While exploring the Grant Park viaducts on my 2019 trip to Chicago, I discovered that they were connected to promenades leading to the lake. I decided to wend my way through Grant Park by strolling down one promenade to the lake and another back to Michigan Avenue and so on, weaving back and forth. It turns out that this is no longer an option.

On the 1920s map that inspired me to visit the viaducts, the only divider in Grant Park was the railroad tracks bridged by the viaducts. The rest of the park showed on the map as a vast open space where I assumed the promenades were designed for wealthy residents and visitors to take the air and see who else was in town (or perhaps that is just the influence of reading Jane Austen so much). While it didn’t matter to me who else was in town, strolling along the promenades seemed a nice way to take the air.

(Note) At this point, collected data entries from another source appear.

(* ===== verification/Aead.v ===== *)
(** The interface of the authenticated cipher that SPTPS is built on.

    The operations are those of chacha-poly1305.h on byte strings; the laws are
    what SPTPS relies on: encryption seals, a sealed message and nothing else
    opens, and only the key in a context matters. *)
From S2P Require Import Prelude Bytes.

Class Aead := {
  aead_ctx : Type;
  aead_init : aead_ctx;
  aead_set_key : aead_ctx -> list Z -> aead_ctx;
  aead_encrypt : aead_ctx -> Z -> list Z -> outcome (aead_ctx * list Z);
  aead_decrypt : aead_ctx -> Z -> list Z -> outcome (aead_ctx * option (list Z));
  aead_verify : aead_ctx -> Z -> list Z -> outcome (aead_ctx * bool);
  (** What the operations compute, and of what. *)
  aead_seal : aead_ctx -> Z -> list Z -> list Z;
  aead_wf : aead_ctx -> Prop;
  aead_same : aead_ctx -> aead_ctx -> Prop;
  aead_same_equiv : Equivalence aead_same;
  aead_init_wf : aead_wf aead_init;
  aead_set_key_wf c k : aead_wf c -> bytes_ok k -> (64 <= length k)%nat -> aead_wf (aead_set_key c k);
  aead_set_key_same a b k : aead_wf a -> aead_wf b -> aead_same (aead_set_key a k) (aead_set_key b k);
  aead_encrypt_ok c s m :
    aead_wf c -> bytes_ok m -> zlen m + 16 < 2 ^ 32 ->
    exists c', aead_encrypt c s m = Done (c', aead_seal c s m) /\ aead_wf c' /\ aead_same c c';
  aead_decrypt_ok c s d :
    aead_wf c -> bytes_ok d -> 16 <= zlen d < 2 ^ 32 ->
    exists c' r, aead_decrypt c s d = Done (c', r) /\ aead_wf c' /\ aead_same c c' /\
      forall m, r = Some m <-> bytes_ok m /\ d = aead_seal c s m;
  aead_verify_ok c s d :
    aead_wf c -> bytes_ok d -> 16 <= zlen d < 2 ^ 32 ->
    exists c' b, aead_verify c s d = Done (c', b) /\ aead_wf c' /\ aead_same c c' /\
      (b = true <-> exists m, bytes_ok m /\ d = aead_seal c s m);
  aead_seal_length c s m : zlen (aead_seal c s m) = zlen m + 16;
  aead_seal_ok c s m : aead_wf c -> bytes_ok m -> bytes_ok (aead_seal c s m);
  aead_seal_same a b s m : aead_wf a -> aead_wf b -> aead_same a b -> aead_seal a s m = aead_seal b s m;
}.
#[export] Existing Instance aead_same_equiv.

Whatever the original intent, today the promenades are chopped up by their modern antithesis – the multi-lane, high speed road. While there are several promenades spaced throughout the park, I only found one that had a protected pedestrian crossing over the many lanes of Columbus Drive. Clearly, this was the grand promenade. In addition to being the only one with a safe passage, past Columbus it featured an opulent water fountain.

Having already crossed a significant barrier, I assumed it would be a clear walk to the waterfront after that point. However, on the other side of the fountain, I found the even more formidable barrier of Lake Shore Drive, aka Route 41. All interest in continuing with my promenade evaporated even though the lights and crosswalks suggested the ability to cross safely. Instead, I spent some time admiring the fountain before returning to my hotel.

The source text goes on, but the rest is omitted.